Ali Khamenei lors des législatives de 2012 en Iran
Ali Khamenei lors des législatives de 2012 en Iran © Reuters

Les oreilles du président américain ont sifflé aujourd'hui : l'ayatollah Khamenei a jugé très sévèrement la visite du nouveau président iranien Hassan Rohani, estimant que son entretien avec Barack Obama n'était pas "approprié".

Pour Ali Khamenei, il faut soutenir les efforts diplomatiques menés par le président iranien lors de l'Assemblée générale de l'Onu la semaine passée. Pour autant, selon lui, tout n'était pas bon dans cette visite d'Hassan Rohani, qui tentait de réchauffer les relations avec Barack Obama.

Ce qui n'a pas plu à l'ayatollah, c'est ce premier contact téléphonique historique, au niveau présidentiel, entre les Etats-Unis et l'Iran. Le premier depuis la révolution de 1979. Khamenei est plutôt sceptique sur le sujet.

Nous soutenons les initiatives diplomatiques du gouvernement et nous accordons de l'importance à ces efforts diplomatiques. Nous soutenons ce qui s'est passé lors de ce dernier voyage. Bien sûr, de notre point de vue, certaines choses qui se sont passées à New York n'étaient pas appropriées. On ne peut pas faire confiance au gouvernement américain qui ne respecte pas ses promesses.

C'était la première fois que le guide suprême s'exprimait sur le déplacement Rohani et sur la conversation téléphonique avec Barack Obama qui était venue conclure une semaine au cours de laquelle le président iranien a fait tout son possible pour assouplir l'isolement diplomatique de son pays.

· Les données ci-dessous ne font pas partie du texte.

(** [z.object({ ... })]: the input must be an object; [shape] parses its
    fields, each with [field]. *)
Definition object {A} (shape : value -> result A) : schema A :=
  fun f v => match v with VObj _ => shape v | _ => issue f "invalid_type" end.

Definition field {A} (name : string) (s : schema A) (obj : value) : result A :=
  s name (JS.get_opt obj name).

End Zod.

Definition category_enum : Zod.schema string :=
  Zod.enum ["business"; "entertainment"; "general"; "health"; "science"; "sports"; "technology"].

(** ** Validated inputs ([ctx.input]) *)

Module HnTopInput.
Record t : Type := { limit : Z }.
End HnTopInput.

Module NewsInput.
Record t : Type := { category : string; limit : Z }.
End NewsInput.

Module SearchInput.
Record t : Type := { query : string; limit : Z }.
End SearchInput.

Module NewsMultiInput.
Record t : Type := { categories : list string; limitPerCategory : Z }.
End NewsMultiInput.

Module AllSignalsInput.
Record t : Type := { hnLimit : Z; newsCategory : string; newsLimit : Z }.
End AllSignalsInput.

(** ** Output payloads *)

Module Overview.
Record summary_t : Type := {
  hn_stories : Z;
  news_articles : Z;
  sources : list string
}.
Record sample_t : Type := {
  hn_top : value;
  news_top : value
}.
Record t : Type := {
  summary : summary_t;
  sample : sample_t;
  fetchedAt : value;
  upgrade : string
}.
End Overview.

Module HnTop.
Record t : Type := {
  count : Z;
  stories : list HNStory.t;
  fetchedAt : value
}.
End HnTop.

Module News.
Record t : Type := {
  category : string;
  count : Z;
  articles : list NewsArticle.t;
  fetchedAt : value
}.
End News.

Module Search.
Record t : Type := {
  query : string;
  count : Z;
  results : list SearchResult.t;
  fetchedAt : value
}.
End Search.

Module NewsMulti.
Record result_t : Type := {
  category : string;
  articles : list NewsArticle.t
}.
Record t : Type := {
  categories : list string;
  totalArticles : Z;
  results : list result_t;
  fetchedAt : value
}.
End NewsMulti.
(** * AHDBapp web backend (cmd/ahdbweb/main.go): aggregation and statistics

    A shallow embedding of the statistics engine of [cmd/ahdbweb/main.go]:
    [medianSorted], [trimSorted], [scanAccumulator.point], [makeHistogram]
    and the row loop of [handleSeries].

    - Go [int64] and [int] (64 bit) values are [Z] with the two's complement
      wrap-around written out ([Int64.wrap]).
    - Go [float64] values are Rocq's primitive binary64 floats ([PrimFloat]):
      every operation is rounded on its own (round to nearest, ties to even),
      as the Go compiler emits it on amd64.
    - Go slices are lists; [len] is the length as an integer.  A length is
      below [2^63], so the arithmetic on lengths and indices ([n/2], [n%2],
      [n-1], [i+1]) cannot wrap and is written on [Z] directly, with
      [Z.quot] and [Z.rem] for Go's truncating [/] and [%].
    - Limits of memory (a [make] of an enormous length) are outside the
      model. *)

From Stdlib Require Import ZArith List Lia Bool Floats Uint63 Permutation Sorted.
From Stdlib Require Import Reals Lra.
Import ListNotations.
Local Open Scope Z_scope.

(** ** Machine integers *)

Module Int64.

Definition min_int : Z := - 2 ^ 63.
Definition max_int : Z := 2 ^ 63 - 1.

(** The value of a 64 bit two's complement word. *)
Definition wrap (z : Z) : Z := (z + 2 ^ 63) mod 2 ^ 64 - 2 ^ 63.

Definition add (a b : Z) : Z := wrap (a + b).
Definition sub (a b : Z) : Z := wrap (a - b).
Definition mul (a b : Z) : Z := wrap (a * b).

(** Go's [/] and [%] on integers truncate toward zero. *)
Definition quot (a b : Z) : Z := wrap (Z.quot a b).
Definition rem (a b : Z) : Z := Z.rem a b.

Definition in_range (z : Z) : Prop := min_int <= z <= max_int.

End Int64.

(** ** Slices *)

Definition len {A : Type} (l : list A) : Z := Z.of_nat (length l).

(** [index l i] is [l[i]]; Go panics outside [0 <= i < len l], the model
    yields the default there. *)
Definition index (l : list Z) (i : Z) : Z := nth (Z.to_nat i) l 0.

(** [slice l lo hi] is [l[lo:hi]].  Go panics unless [0 <= lo <= hi <= cap l];
    the model clamps. *)
Definition slice {A : Type} (l : list A) (lo hi : Z) : list A :=
  firstn (Z.to_nat (hi - lo)) (skipn (Z.to_nat lo) l).

(** ** Floating point conversions *)

Module Float64.

(** [float64(x)] for an integer [x] in the int64 range: the nearest
    binary64 value. *)
Definition of_int (z : Z) : float :=
  if z =? Int64.min_int then (- (of_uint63 (Uint63.of_Z (2 ^ 62)) * 2))%float
  else if z <? 0 then (- of_uint63 (Uint63.of_Z (- z)))%float
  else of_uint63 (Uint63.of_Z z).

(** The integer part of a finite float, rounded toward minus infinity. *)
Definition floorZ (x : spec_float) : option Z :=
  match x with
  | S754_zero _ => Some 0
  | S754_finite s m e =>
      let v := if s then Z.neg m else Z.pos m in
      Some (if 0 <=? e then v * 2 ^ e else v / 2 ^ (- e))
  | _ => None
  end.

(** The integer part of a finite float, rounded toward zero. *)
Definition truncZ (x : spec_float) : option Z :=
  match x with
  | S754_zero _ => Some 0
  | S754_finite s m e =>
      let v := if s then Z.neg m else Z.pos m in
      Some (if 0 <=? e then v * 2 ^ e else Z.quot v (2 ^ (- e)))
  | _ => None
  end.

(** [math.Floor]: infinities, NaN and the zeros are returned unchanged. *)
Definition Floor (f : float) : float :=
  match Prim2SF f with
  | S754_finite s m e =>
      if 0 <=? e then f
      else match floorZ (S754_finite s m e) with
           | Some 0 => zero
           | Some j => of_int j
           | None => f
           end
  | _ => f
  end.

(** [int(f)] (64 bit): truncation toward zero.  The Go specification
    leaves the result open when the value does not fit; amd64 yields
    the smallest integer, and so does the model. *)
Definition to_int (f : float) : Z :=
  match truncZ (Prim2SF f) with
  | Some j => if (Int64.min_int <=? j) && (j <=? Int64.max_int) then j
              else Int64.min_int
  | None => Int64.min_int
  end.

Definition Sqrt (f : float) : float := PrimFloat.sqrt f.

End Float64.

(** ** Data model *)

Record seriesPoint : Type := {
  ScanID : Z;
  TS : Z;
  N : Z;
  Min : float;
  Q1 : float;
  Q3 : float;
  Max : float;
  Mean : float;
  Median : float;
  Stddev : float
}.

(** [seriesPoint{}]: the zero value. *)
Definition seriesPoint_zero : seriesPoint :=
  {| ScanID := 0; TS := 0; N := 0; Min := 0; Q1 := 0; Q3 := 0; Max := 0;
     Mean := 0; Median := 0; Stddev := 0 |}.

Record histogramBin : Type := {
  Lo : Z;
  Hi : Z;
  Count : Z
}.

Record scanAccumulator : Type := {
  scanID : Z;
  ts : Z;
  prices : list Z
}.

(** One row of the series query: [(scanId, ts, price)]. *)
Record row : Type := {
  row_scanID : Z;
  row_ts : Z;
  row_price : Z
}.

(** ** medianSorted *)

Definition medianSorted (values : list Z) : float :=
  let n := len values in
  if n =? 0 then 0%float
  else if Z.rem n 2 =? 1 then Float64.of_int (index values (Z.quot n 2))
  else
    let lo := index values (Z.quot n 2 - 1) in
    let hi := index values (Z.quot n 2) in
    (Float64.of_int (Int64.add lo hi) / 2)%float.

(** ** The accumulator *)

Definition reset (a : scanAccumulator) (id t : Z) : scanAccumulator :=
  {| scanID := id; ts := t; prices := slice (prices a) 0 0 |}.

Definition add (a : scanAccumulator) (price : Z) : scanAccumulator :=
  {| scanID := scanID a; ts := ts a; prices := prices a ++ [price] |}.

(** ** trimSorted *)

(** [int(math.Floor(float64(n) * (float64(trimPct) / 100.0)))] *)
Definition trimCount (n trimPct : Z) : Z :=
  Float64.to_int
    (Float64.Floor (Float64.of_int n * (Float64.of_int trimPct / 100))%float).

Definition trimSorted (values : list Z) (trimPct : Z) : list Z :=
  if trimPct <=? 0 then values
  else
    let n := len values in
    if n =? 0 then values
    else
      let trim := trimCount n trimPct in
      let maxTrim := Z.quot (n - 1) 2 in
      let trim := if trim >? maxTrim then maxTrim else trim in
      slice values trim (n - trim).

(** Go checks the bounds of [values[trim : n-trim]] and panics unless
    [0 <= trim <= n-trim <= cap(values)]; [trimSorted] clamps there.  After
    the clamp to [maxTrim] the upper bounds hold, so the call panics when
    [trim] is negative, which [int(...)] yields when the product does not
    fit 64 bits (a huge percentage).  [trimSorted_panics] is that check:
    where it is [false], [trimSorted] is what the program returns. *)
Definition trimSorted_panics (values : list Z) (trimPct : Z) : bool :=
  if trimPct <=? 0 then false
  else
    let n := len values in
    if n =? 0 then false
    else
      let trim := trimCount n trimPct in
      let maxTrim := Z.quot (n - 1) 2 in
      let trim := if trim >? maxTrim then maxTrim else trim in
      negb ((0 <=? trim) && (trim <=? n - trim)).

(** ** The running mean and second moment

    The loop of [point] is written once over the arithmetic it uses, so
    that it can be run on binary64 floats (what the program does) and on
    real numbers (what the loop computes when nothing is rounded). *)

Record arith (F : Type) : Type := {
  a_zero : F;
  a_of_int : Z -> F;
  a_add : F -> F -> F;
  a_sub : F -> F -> F;
  a_mul : F -> F -> F;
  a_div : F -> F -> F
}.

Arguments a_zero {F}.
Arguments a_of_int {F}.
Arguments a_add {F}.
Arguments a_sub {F}.
Arguments a_mul {F}.
Arguments a_div {F}.

Section MeanLoop.
Variable F : Type.
Variable A : arith F.

(** The body of [for i := range prices], on the pair [(mean, m2)]. *)
Definition meanStep (i : Z) (p : Z) (st : F * F) : F * F :=
  let '(mean, m2) := st in
  let x := a_of_int A p in
  let delta := a_sub A x mean in
  let mean := a_add A mean (a_div A delta (a_of_int A (i + 1))) in
  let delta2 := a_sub A x mean in
  let m2 := a_add A m2 (a_mul A delta delta2) in
  (mean, m2).

Fixpoint meanLoopFrom (i : Z) (ps : list Z) (st : F * F) : F * F :=
  match ps with
  | [] => st
  | p :: ps' => meanLoopFrom (i + 1) ps' (meanStep i p st)
  end.

Definition meanLoop (ps : list Z) : F * F :=
  meanLoopFrom 0 ps (a_zero A, a_zero A).
End MeanLoop.

Arguments meanStep {F}.
Arguments meanLoopFrom {F}.
Arguments meanLoop {F}.

Definition binary64 : arith float :=
  {| a_zero := 0%float; a_of_int := Float64.of_int;
     a_add := PrimFloat.add; a_sub := PrimFloat.sub;
     a_mul := PrimFloat.mul; a_div := PrimFloat.div |}.

Definition exact : arith R :=
  {| a_zero := 0%R; a_of_int := IZR;
     a_add := Rplus; a_sub := Rminus;
     a_mul := Rmult; a_div := Rdiv |}.

(** ** point *)

Definition point (a : scanAccumulator) (trimPct : Z) : seriesPoint :=
  if len (prices a) =? 0 then seriesPoint_zero
  else
    let prices := trimSorted (prices a) trimPct in
    let n := len prices in
    if n =? 0 then seriesPoint_zero
    else
      let '(mean, m2) := meanLoop binary64 prices in
      let minV := Float64.of_int (index prices 0) in
      let maxV := Float64.of_int (index prices (n - 1)) in
      let median := medianSorted prices in
      let '(q1, q3) :=
        if n >? 1 then
          let '(lower, upper) :=
            if Z.rem n 2 =? 0
            then (slice prices 0 (Z.quot n 2),
                  slice prices (Z.quot n 2) n)
            else (slice prices 0 (Z.quot n 2),
                  slice prices (Z.quot n 2 + 1) n) in
          (if len lower >? 0 then medianSorted lower else median,
           if len upper >? 0 then medianSorted upper else median)
        else (median, median) in
      let variance :=
        if n >? 0 then (m2 / Float64.of_int n)%float else 0%float in
      {| ScanID := scanID a; TS := ts a; N := n;
         Min := minV; Q1 := q1; Q3 := q3; Max := maxV;
         Mean := mean; Median := median;
         Stddev := Float64.Sqrt variance |}.

(** ** makeHistogram *)

(** [l[i] = f(l[i])]; Go panics outside the slice, the model leaves the
    list unchanged there. *)
Fixpoint update {A : Type} (l : list A) (i : nat) (f : A -> A) : list A :=
  match l, i with
  | [], _ => []
  | x :: l', O => f x :: l'
  | x :: l', S i' => x :: update l' i' f
  end.

(** The integers [0, 1, ..., n-1] of a counting loop. *)
Definition upto (n : Z) : list Z := map Z.of_nat (seq 0 (Z.to_nat n)).

Definition incrCount (b : histogramBin) : histogramBin :=
  {| Lo := Lo b; Hi := Hi b; Count := Count b + 1 |}.

(** The bin width chosen for the prices between [min] and [max]. *)
Definition binWidth (min max bins : Z) : Z :=
  let rng := Int64.sub max min in
  let width := Int64.quot rng bins in
  let width := if negb (Int64.rem rng bins =? 0) then Int64.add width 1 else width in
  if width <? 1 then 1 else width.

(** The bin a price is counted in. *)
Definition binIndex (min width bins p : Z) : Z :=
  let idx := Int64.quot (Int64.sub p min) width in
  let idx := if idx <? 0 then 0 else idx in
  if idx >=? bins then bins - 1 else idx.

Definition makeHistogram (sortedPrices : list Z) (bins : Z)
  : Z * Z * list histogramBin :=
  let n := len sortedPrices in
  if n =? 0 then (0, 0, [])
  else
    let min := index sortedPrices 0 in
    let max := index sortedPrices (n - 1) in
    if min =? max then (min, max, [ {| Lo := min; Hi := max; Count := n |} ])
    else
      let bins := if bins <=? 0 then 24 else bins in
      let width := binWidth min max bins in
      let res := repeat {| Lo := 0; Hi := 0; Count := 0 |} (Z.to_nat bins) in
      let res :=
        fold_left (fun res i =>
                     let lo := Int64.add min (Int64.mul i width) in
                     let hi := Int64.add lo width in
                     update res (Z.to_nat i)
                       (fun _ => {| Lo := lo; Hi := hi; Count := 0 |}))
                  (upto bins) res in
      let res :=
        fold_left (fun res p =>
                     update res (Z.to_nat (binIndex min width bins p)) incrCount)
                  sortedPrices res in
      (min, max, res).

Pour Ali Khamenei, les Etats-Unis demeurent un partenaire auquel on ne peut pas faire confiance dans les négociations.

Aujourdh'ui le président est plus sensible à l'ouverture, mais les religieux risquent de lui mettre des bâtons dans les roues. Bernard Ourcade, spécialiste de l'Iran.

Le nucléaire toujours problématique

L'élection en juin du modéré Rohani avait ranimé l'espoir d'un réchauffement des relations entre Téhéran et les Occidentaux qui demeurent tendues en raison du contentieux sur le programme nucléaire iranien.

De leur côté, les Etats-Unis estiment aujourd'hui que l'Iran a besoin d'un an au moins pour être capable de produire l'arme nucléaire. C'est Barack Obama lui-même qui le dit dans une interview publiée par l'agence de presse américaine Associated Press.

"Notre évaluation reste à un an ou plus. Et de fait, notre estimation est sans doute plus prudente que celle des services de renseignement israéliens."